Major amputations done with palliative intent in the treatment of local bony complications associated with advanced cancer


J Surg Oncol. 1991 Jun;47(2):121-30
Malawer MM, Buch RG, Thompson WE, Sugarbaker PH

Palliative amputations were performed on 11 patients (7 men, 4 women) with disseminated disease to control local bony complications. The average patient age was 54 years (range 14-78 years). The primary diseases were melanoma/sarcoma (seven patients) and carcinoma (four patients). All had pain; eight had intractable pain that could not be controlled by analgesics. All 11 patients had additional severe local complications, which included recurrent pathological fracture (4), sepsis (2), hemorrhage (2), radiation necrosis (2), and iliofemoral thrombosis secondary to tumor (1). Previous attempts of palliation had been made in all 11 patients, and 8 had undergone previous operative procedures (5 had undergone two or more) prior to amputation.

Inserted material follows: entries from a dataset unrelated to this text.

Lemma handleRedo_pop st (r : list Snapshot) (s : Snapshot) :
  redo st = r ++ [s] →
  handleRedo st = restore s (setStacks (undo st ++ [s]) r st).
Proof.
  intros E. unfold handleRedo. by rewrite E, last_snoc, removelast_last.
Qed.

Lemma two_last {A} (l : list A) :
  (2 ≤ length l)%nat → ∃ u p c, l = u ++ [p; c].
Proof.
  intros H. destruct (rev l) as [|c [|p u]] eqn:E;
    apply (f_equal (@rev A)) in E; rewrite rev_involutive in E; subst l;
    cbn in H; try lia.
  exists (rev u), p, c. cbn. by rewrite <- app_assoc.
Qed.

Lemma handleUndo_consistent st : consistent st → consistent (handleUndo st).
Proof.
  intros [Hr Hc Ht].
  destruct (Nat.le_gt_cases (length (undo st)) 1) as [H | H].
  { by rewrite handleUndo_floor. }
  destruct (two_last (undo st)) as (u & p & c & E); [lia |].
  rewrite (handleUndo_pop st u p c E). split; cbn.
  - done.
  - rewrite E in Hc. rewrite !length_app in *. cbn in *. lia.
  - by rewrite last_snoc, toJSON_loadFromJSON.
Qed.

Lemma handleRedo_consistent st : consistent st → consistent (handleRedo st).
Proof.
  intros [Hr Hc Ht].
  destruct (last (redo st)) as [s|] eqn:E.
  - apply last_Some in E as [r E]. rewrite (handleRedo_pop st r s E).
    split; cbn.
    + done.
    + rewrite E in Hc. rewrite !length_app in *. cbn in *. lia.
    + by rewrite last_snoc, toJSON_loadFromJSON.
  - apply last_None in E. by rewrite handleRedo_empty.
Qed.

Lemma mount_consistent : consistent mount.
Proof. split; cbn; [done | unfold historyCap; lia | done]. Qed.

Lemma run_consistent acts st : consistent st → consistent (run acts st).
Proof.
  revert st. induction acts as [|a acts IH]; intros st H; [done |].
  cbn. apply IH. destruct a; cbn;
    auto using commit_consistent, handleUndo_consistent, handleRedo_consistent.
Qed.

Lemma run_app acts acts' st : run (acts ++ acts') st = run acts' (run acts st).
Proof. unfold run. apply fold_left_app. Qed.

End History.

Section HistoryLaws.

Implicit Types (st : Stage) (s : Snapshot) (acts : list Action).

Lemma commits_stack (ss : list Snapshot) st :
  consistent st →
  undo (run (map Commit ss) st) = lastN historyCap (undo st ++ ss).
Proof.
  revert st. induction ss as [|s ss IH]; intros st H.
  - cbn. rewrite app_nil_r, lastN_short; [done |]. destruct H. lia.
  - cbn [map run fold_left act]. fold (run (map Commit ss) (commit s st)).
    rewrite IH by by apply commit_consistent.
    destruct H as [Hr Hc _].
    destruct (commit_stacks s st) as (-> & _); [done | lia |].
    rewrite lastN_app, <- app_assoc. reflexivity.
Qed.

Lemma undos_stack (k : nat) st :
  consistent st →
  undo (run (replicate k Undo) st)
  = take (length (undo st) - Nat.min k (length (undo st) - 1)) (undo st).
Proof.
  revert st. induction k as [|k IH]; intros st H.
  - cbn. rewrite Nat.sub_0_r. by rewrite firstn_all.
  - cbn [replicate run fold_left act]. fold (run (replicate k Undo) (handleUndo st)).
    rewrite IH by by apply handleUndo_consistent.
    destruct (Nat.le_gt_cases (length (undo st)) 1) as [Hl | Hl].
    + rewrite handleUndo_floor by done. f_equal. lia.
    + destruct (two_last (undo st)) as (u & p & c & E); [lia |].
      rewrite (handleUndo_pop st u p c E). cbn [undo restore setRestoring setCanvas setStacks].
      rewrite E. replace (u ++ [p; c]) with ((u ++ [p]) ++ [c]) by by rewrite <- app_assoc.
      rewrite (take_app_le (u ++ [p]) [c]).
      * f_equal. rewrite !length_app. cbn [length]. lia.
      * rewrite !length_app. cbn [length]. lia.
Qed.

Three anterior hemipelvectomies, five posterior hemipelvectomies, two hip disarticulations, and one forequarter amputation were performed. All patients survived the surgery, and there were no intraoperative complications. All patients received dramatic relief of pain. Postoperative complications included two cases of flap necrosis and two infections; all resolved satisfactorily. The six patients who were nonambulatory before surgery ambulated postoperatively, and two eventually ambulated with a prosthesis. Six of 11 patients survived 1 year or longer, with a median postoperative survival period of 13 months (average 16 months). Although major amputations are viewed at times as offering little to already-compromised patients, they can improve dramatically the quality of life in selected patients.